Bourbon is a form of whiskey. Whiskey is one of the distilled spirits made from grain (a plant from the grass family, instead of other starchy plants like sugar cane, potatoes, rice, or sorghum).
Most whiskeys are defined by a recipe derived in some location: like Scotch, Irish Whiskey, Canadian Whiskey or Tennessee Whiskey. Others are named after the prime ingredient: rye.
But bourbon isn’t an ingredient (bourbon is primarily made from corn) or a place, is it?
It turns out that it’s kinda’ sorta’ a place, as bourbon, by law, is only made in Kentucky.
And most of it is made in, and around, Bardstown, and the areas surrounding Nelson County. There is a Bourbon County, but it isn’t that close, and no bourbon is made there.
So, why bourbon?
Well, prior to independence, and in the early days of the republic, many states claimed unsettled land immediately to their west. At the time, when settlers moved west over the mountains, the were moving away from civilization but they weren’t officially leaving the state. In the case of Virginia, this over the mountains area was given county status in 1777, as Kentucky County, within the state of Virginia.

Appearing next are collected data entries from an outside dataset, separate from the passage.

Lemma consume_Permutation (s1 s2 : list Pricing) :
  s1 ≡ₚ s2 →
  Forall (λ p, is_ok (body p) = true) s1 →
  (consume body s1).1 ≡ₚ (consume body s2).1.
Proof.
  intros Hperm Hok1.
  assert (Forall (λ p, is_ok (body p) = true) s2) as Hok2 by (by rewrite <- Hperm).
  rewrite !consume_filter by done. simpl.
  clear Hok1 Hok2. induction Hperm as [| x l l' _ IH | x y l | l l' l'' _ IH1 _ IH2]; simpl.
  - done.
  - destruct (accepts body x); by rewrite ?IH.
  - destruct (accepts body x), (accepts body y); try done. apply perm_swap.
  - by rewrite IH1.
Qed.

Lemma consume_Interleaving (seqs : list (list Pricing)) (s1 s2 : list Pricing) :
  Interleaving seqs s1 → Interleaving seqs s2 →
  Forall (Forall (λ p, is_ok (body p) = true)) seqs →
  (consume body s1).1 ≡ₚ (consume body s2).1.
Proof.
  intros H1 H2 Hok. apply Interleaving_Permutation in H1, H2.
  apply consume_Permutation; [by rewrite H1, H2 |].
  rewrite H1. by apply Forall_concat.
Qed.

Some of this I kind of knew. But today, I hit upon the website of a town called Cynthiana, where someone has lovingly recorded all the details.

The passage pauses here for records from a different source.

(* ===== verification/Prelude.v ===== *)
(** * Verification of the C code of the "dragon" device tree

    The device tree of the Pixel C ("dragon") holds, besides configuration, the
    sources of its hardware abstraction layers and of its firmware updater.
    This development models C code of src/audio/hal (the audio HAL, and its dsp:
    configuration, pipelines of modules, filters, compressor), of
    src/audio/soundtrigger (the hotword detector) and of src/recovery/updater
    (flash devices and the verified boot interface), and C++ code of
    src/drm_hwcomposer (what is shown on which plane, and when), and proves what makes it
    correct, or shows how it fails.

    ** Conventions

    A function of the source is a definition of the same name (a loop is a
    definition of its own).  State is passed and returned: struct types are
    records, pointers into arrays that keep their order are indices, memory
    that is aliased is a map from locations.  The result is an [outcome]:
    [Done] with the C result, where error codes are ordinary values; [Fault]
    for what the C standard leaves undefined; [Timeout] when the fuel of a loop
    ran out, and theorems show for which fuel it does not; where threads are
    modelled a step that cannot be taken yet is a [Timeout] too.  Integers are [Z]
    wrapped to their width ([u32], [s32], ...) where the code can reach it,
    [nat] where the code keeps them within bounds, which is said where it is
    done.  Floats are the binary32 and binary64 numbers of the Standard
    Library's specification, each operation rounded (no fused operations).
    What is not in src/ is a class: allocation is a function from sizes to
    booleans where the code tests it, libm and strtof, the modules of a
    pipeline, system calls, the ioctl of the controller, tinyalsa.  Where the
    classes have laws (NOR flash, the MTD and EC drivers) a concrete instance
    in a file of samples satisfies them.

    ** Parts, files and theorems

    - Prelude: outcomes, machine integers, lists.  CString: the functions of
      the C library on strings.  Float32: float and double.
    - The dictionary, audio/hal/dictionary.c: Dictionary.  The three arrays
      refine a finite map from strings, operation by operation, when memory is not
      short ([dictionary_refines_map]).  The sizes are ints, whose doubling
      overflows beyond 2^27 entries; the theorem stays below.  What an allocation
      failure does: [dictionary_set_out_of_memory], [dictionary_set_lost_key].
    - The ini files, audio/hal/iniparser.c: IniParser (all functions), IniLoad
      (the invariant of the loop that reads a file), IniRoundTrip (a dictionary
      dumped and loaded is the same map, [ini_dump_load]), IniErrors (loading a
      file never runs for ever, and gives a usable dictionary for the files that
      it says, [iniparser_load_total]; syntax errors that are forgotten, blank
      lines and keys that are too long, on which the code is undefined).
    - The arrays of audio/hal/array.h: CArray, a refinement of lists.
    - The expressions of audio/hal/cras_expr.c: Expr (values, environments,
      parser, evaluator), ExprParse (the parser ends; the fuel is the length of
      the text), ExprPrint (printing and parsing back), ExprEval (environments
      refine maps, the builtin functions are those of Scheme, the text of a
      formula evaluates to its truth value; typed expressions
      evaluate to values of their types).
    - The static graph, audio/hal/cras_dsp_ini.c: DspIni, DspGraph, DspConnect:
      what is read from a file is well formed and connects the ports that name
      the same flow.
    - The pipelines, audio/hal/cras_dsp_pipeline.c: Pipeline and PipelineRun
      (creation, loading, instantiation, running, freeing), PipelineSort and
      PipelineTopo (the depth-first sort), PipelineCreate (the instances are in
      topological order and connected to the enabled origin of their data),
      PipelineBuffers (no module writes a buffer that is still to be read),
      PipelineSamples (graphs on which the construction faults or diverges).
      The fuel of find_origin_port is the number of plugins, of the sort the
      number of ports; both suffice for well-formed graphs.
    - The modules: DspUtil (interleaving, dsp/dsp_util.c), Biquad
      (dsp/biquad.c), Eq (dsp/eq.c and eq2.c: the unrolled loops compute what
      the prototype does, the stereo one on each channel), Crossover and
      CrossoverBands (dsp/crossover.c and crossover2.c: the three bands of the
      diagram in crossover.h), ModBuiltin (cras_dsp_mod_builtin.c, the instance
      of the modules the pipelines run; it uses the compressor through the
      class of DrcInterface).
    - The compressor: DrcMath (dsp/drc_math.h), DrcKernel (dsp/drc_kernel.c),
      DrcLookahead, DrcRefine, DrcBand (a kernel is a look-ahead
      compressor: the ring buffers hold a queue, each sample leaves it delayed
      and multiplied by one gain, for blocks of any lengths, within the bounds
      of the arrays), Drc (dsp/drc.c, the instance of DrcInterface), DrcBlocks
      and DrcWhole (the output of the whole compressor does not depend on how
      the signal is divided into blocks).
    - The contexts, audio/hal/cras_dsp.c: CrasDsp.  Every
      context has the pipeline that its purpose and variables select in the
      current ini file, or none ([dsp_contexts_current]).
    - The audio HAL, audio/hal/audio_hw.c and audio_hw.h.  The code: AudioDefs
      (structures, tables, the state and its monad, the book of what tinyalsa
      and audio_route were asked for), AudioDevices (mixers, use cases, the
      choice, counting and selection of sound devices), AudioStreams (starting,
      stopping and routing streams, effects, the voice call), AudioData (reading
      and writing samples), AudioHw (the entry points of the device and of its
      streams).  The theorems: AudioBook (a calculus of weakest preconditions;
      the counters and the mixer paths), AudioInv (the invariant of streams, use
      cases and resources), AudioSelect, AudioFrame, AudioOut, AudioWrite,
      AudioIn, AudioInRun, AudioSafe, AudioClient, AudioRead, AudioReading (each operation keeps it; a write puts
      one buffer into the PCM, [write_delivers]; an input without resampler is a
      queue of samples, [read_frames_gives]), AudioSafety (sequences of legal
      calls after adev_open: no call is undefined and every call returns,
      [legal_calls_return]; the counters are those of the use cases,
      [devices_counted]; an open PCM has one owner, [open_pcms_owned]; when all
      streams are in standby nothing is left, [standby_leaves_nothing]),
      AudioSizes (sizes of buffers), AudioDsp (CrasDsp as the dsp behind it),
      AudioSamples (runs; what calls do that are not legal).  [legal] says which
      calls are meant; these theorems have the hypotheses [resamplers_ok] and
      [memory_ok], that a resampler and a PCM can be allocated, since a failed
      resampler leaks ([resampler_failure_leaks]).  select_devices calls itself for the use case of the
      active input, once: the fuel is 6, the number of use cases, and 2 is
      enough; a read of n bytes takes at most n turns, which is its fuel.  What
      is done between taking and releasing the locks of the device is done at
      once, and the calls of the clients come one after the other.  The theorems
      leave out the mode of a voice call (where an output stream is read as an
      input stream), and inputs with resamplers and effects, whose code is
      modelled but is not read further than their interfaces say.
    - Flash, src/recovery/updater: FlashDevice (flash_device.c and the flash
      map functions of vboot_interface.c), Vboot (the rest of
      vboot_interface.c), NorFlash (the contract of a NOR flash, as a class
      over the operations of a device), VbnvStore (a flag of the verified boot
      NVRAM that was set reads back, the others are kept), Crc8 (crc8 is the
      CRC of its polynomial and detects errors in one byte), FlashMap (whatever
      fails, reading a section through the map gives nothing or the section, and
      the section when memory and the driver do not fail); FlashMtd (flash_mtd.c over the
      system calls: reads and writes inside the device end and are exact, reads
      across its end never return); FlashEc (flash_ec.c over the ioctl: what a
      write does when a packet fails); FlashSamples.  FlashMtd and FlashEc are
      instances of NorFlash, so that VbnvStore and FlashMap hold of both.
    - The hotword detector, audio/soundtrigger/sound_trigger_hw.c: SoundTrigger
      (entry points and callback thread), SoundTriggerSteps (their interleaved
      steps), SoundTriggerSafety (for clients that keep the discipline stated
      there the device never closes what is not open nor loses what is, and a
      call that stops a recognition returns), SoundTriggerSamples (what other
      clients can bring about).  What a party does under the lock is one step;
      pthread_create and pthread_mutex_lock are taken to succeed; what tinyalsa
      and poll answer is an input of the steps.

    - The hardware composer, drm_hwcomposer, from the rectangles up.
      SeparateRects (separate_rects.cpp): the sweep divides up to 64 rectangles
      into ones that do not overlap ([separate_rects_partition]).  Planner
      (platform.cpp, the stages of platformnv.cpp): which plane of the hardware
      shows which layer ([provision_planes_plan]).  Composition: SquashState of
      drmdisplaycompositor.cpp (the regions that did not change for six frames)
      and drmdisplaycomposition.cpp (a frame: its plan, the regions to be
      composed, the release fences).  CompositionPlan: a layer is shown at each
      of its pixels, by a plane of its own, a region of the composition or one
      of the squashed frame, and what can hide it ([plan_shows_every_layer]);
      which layers the regions hold at a pixel ([separate_layers_pixels]); what
      truncation loses ([truncated_rects_lose_composition]); when a region is
      squashed ([squash_stable_regions]); the three points at which release
      fences are signalled ([fences_released_in_order]).  The loops are
      structural; sw_sync and the order of a set of pointers are a class.

      Compositor (drmdisplaycompositor.cpp, drmframebuffer.h and
      drmcompositorworker.cpp): frames on their way to the screen, from the
      client's queue through the worker that renders, squashes and tests them to
      the frame worker that commits them; libdrm, the import of buffers and
      OpenGL are a class with a state of its own.  A composition is an address in
      a heap; what a thread does under the lock, or between two waits, is one step
      of a machine, and the steps interleave freely.  CompositorSafety: a calculus
      of weakest preconditions, and the invariant: a composition is in one place at
      the most, else all its fences are signalled; the framebuffers of the frames
      that wait or are shown have fences that are not.  CompositorRuns: every step
      keeps it, whatever the libraries answer, when the client's frames are as Plan
      leaves them ([client_ok]), sets are iterated in some order of their elements
      and modes and buffers are less than 65536 pixels wide and high ([sizes_ok]).
      So nothing is undefined but two null pointers, where [faults] says
      ([legal_actions_never_fault]); no framebuffer in use is rendered into, if no
      release fence has the descriptor 0 ([fences_made], [framebuffers_kept]); and
      the frames that wait are always taken, which leaves no fence behind if
      increments of timelines work ([increments_work], [frames_drain]).  What goes
      wrong, from every state where it can: the result of SquashAll replaces a frame
      shown later ([squashed_frame_is_stale]), a request that could not be built
      counts as a modeset that was done ([failed_request_ends_modeset]), and a
      frame that fails can make the worker wait for ever ([failed_frames_hang]);
      a schedule from the start is the witness of each.

    ** Not modelled

    The assembly versions (NEON, SSE3) of loops that have portable code; writing
    to the log; the dump functions for debugging; freeing memory where nothing
    can be observed of it; the denormal control word of dsp_util.c; in the audio
    HAL the order in which threads take its locks.  Of the hardware composer what
    the two workers do at once outside the lock (their steps are atomic), the
    destructor of the compositor, the entry points of hwcomposer.cpp, the virtual
    display, the enumeration of DRM resources, the OpenGL composition, the
    importers of buffers and separate_rects for float.  The debug commands of
    the updater (recovery/updater/debug_ec.c) are glue that sends EC commands.
    The rest of the C++ code (sensor_hub, bluetooth, the updater's shell), the
    Java parts and the configuration are outside. *)

From Stdlib Require Export Ascii ZArith Lia Bool.
From stdpp Require Export base gmap strings list numbers option.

Here’s a contemporary map showing the counties in 1777 (sorry I didn’t choose their “clear” color scheme):

Kentucky County (on the far left) roughly corresponds with the eastern part of the current state of Kentucky.
A few years later, Kentucky County was broken into 3 counties:

Here’s a map from 1784 showing the area around where the 3 counties meet:
In the above map, Louisville would be near the center of the left edge, while Cincinnati would be near the center top edge. Virginia continued to subdivide counties, and created the original Bourbon County, as shown in this map of the counties in the late 1780’s:

Back in those days, distilling your corn harvest into liquor was one way to both preserve its value, as well as making it more readily transportable (adding to its value). Distilling came to America with the Scots-Irish, who settled heavily into Kentucky, and their liquor became known as bourbon (my guess is that most of the liquor that made it east over the mountains came from the easternmost county).
And where did the name for Bourbon County come from? The Virginia Legislature named it that in honor of the French royal family, the House of Bourbon, for their aid in the Revolutionary War.
History moves in strange ways if the last royal family of France is remembered day to day in the corn whiskey made in Kentucky … 4K miles and 225 years apart.